We noted that HMRC could make more use of the data in its possession to improve the taxpayer experience, rather than focusing purely on minimising the tax gap. Use of data that results in HMRC assisting taxpayers to benefit from the reliefs, allowances and deductions they are entitled to will help to build trust in HMRC and the tax system. This in turn will help to improve compliance.
LITRG is concerned that HMRC do not currently make best use of the data they already gather. While we accept that there are sound arguments in some cases for gathering more data, in general we think the starting point should be to focus on making best use of the data it already collects.
In relation to most of the options put forward in the consultation document, the foremost argument for collecting the data is to assist the government in other areas of policy, rather than tax. We have requested clarification as to whether HMRC is the appropriate body to collect and use the various types of data included in the consultation.
Finally, the HMRC consultation proposed that it will be mandatory to provide the data and that penalties will apply where it is not provided. We raised a few questions, including whether HMRC have the appropriate resources or expertise to exercise judgement as to whether a piece of data is accurate or complete.
The ATT response made many of the same points as CIOT and LITRG. It also noted that the consultation concerned two very distinct types of data: data which (in the words of the consultation) could contribute to building a trusted, modern tax administration; and data which could contribute to improving government policy making. We noted that the two categories raised different considerations. We also noted that turning attention to the collection of additional data could adversely impact HMRC’s existing data projects, such as the further development of the Single Digital Account.
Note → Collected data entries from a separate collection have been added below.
(** * batch_top: the sampling and ranking engine of [batch_top.c]

    A shallow embedding of the parts of [batch_top.c] that read per-task
    accounting data, join two snapshots on the process identifier, rank the
    joined tasks, and probe the system-wide load signals, together with the
    properties the specification states about them.

    Conventions.
    - C integers are [Z] with the wrap-around of their width written out
      ([u32], [u64], [s32]); [int] and [unsigned] have 32 bits, [long],
      [unsigned long], [uint64_t] and [time_t] have 64.
    - C [double]s are Rocq's primitive binary64 floats.
    - A call that may leave the process is an [outcome]: it returns, it calls
      [exit] with a status after a diagnostic, or it faults.
    - What the kernel and the C library hand to the program (directory
      entries, the fields [sscanf] converted, the clock) is an argument of the
      function that consumes it. *)

From Stdlib Require Import String Ascii DecimalString.
From Stdlib Require Import ZArith List Lia Bool.
From Stdlib Require Import Permutation Sorted.
From Stdlib Require Import Floats.PrimFloat Floats.SpecFloat Floats.FloatOps.
Import ListNotations.
Open Scope Z_scope.

(** ** C arithmetic *)

Definition u32 (x : Z) : Z := x mod 2 ^ 32.
Definition u64 (x : Z) : Z := x mod 2 ^ 64.

(** The low 32 bits read as an [int]. *)
Definition s32 (x : Z) : Z :=
  let r := x mod 2 ^ 32 in if r <? 2 ^ 31 then r else r - 2 ^ 32.

(** [(double) x] for an integer [x]: round to nearest, ties to even. *)
Definition double_of_Z (x : Z) : float :=
  SF2Prim (binary_normalize 53 1024 x 0 false).

(** A finite [double] cut towards zero. *)
Definition trunc_double (f : float) : Z :=
  match Prim2SF f with
  | S754_finite s m e =>
      let v := if 0 <=? e then Z.pos m * 2 ^ e else Z.pos m / 2 ^ (- e) in
      if s then - v else v
  | _ => 0
  end.

(** Whether C defines [(unsigned) f] and [(int) f]: [f] is a number and,
    cut towards zero, fits the type. *)
Definition double_fits_unsigned (f : float) : bool :=
  match Prim2SF f with
  | S754_zero _ => true
  | S754_finite _ _ _ => (0 <=? trunc_double f) && (trunc_double f <? 2 ^ 32)
  | _ => false
  end.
ATT said that there needed to be a clearer articulation of the intended application of the additional data and its value within that context to determine whether the additional burden imposed on those required to provide the data was proportionate to that value.
In relation to the collection of data other than for the purposes of tax administration, we made the case for separate and early consultation on the legislative framework required to enable that collection. We noted in particular that this should consider the relevance and design of sanctions for non-compliance, the related safeguards and the GDPR implications. We added that this separate consultation on the framework should be brought forward before the wider data collection project was progressed.
The CIOT’s full response can be found here: www.tax.org.uk/ref989.
LITRG’s full response can be found here: www.litrg.org.uk/ref2690.
The ATT response can be found here: www.att.org.uk/ref404.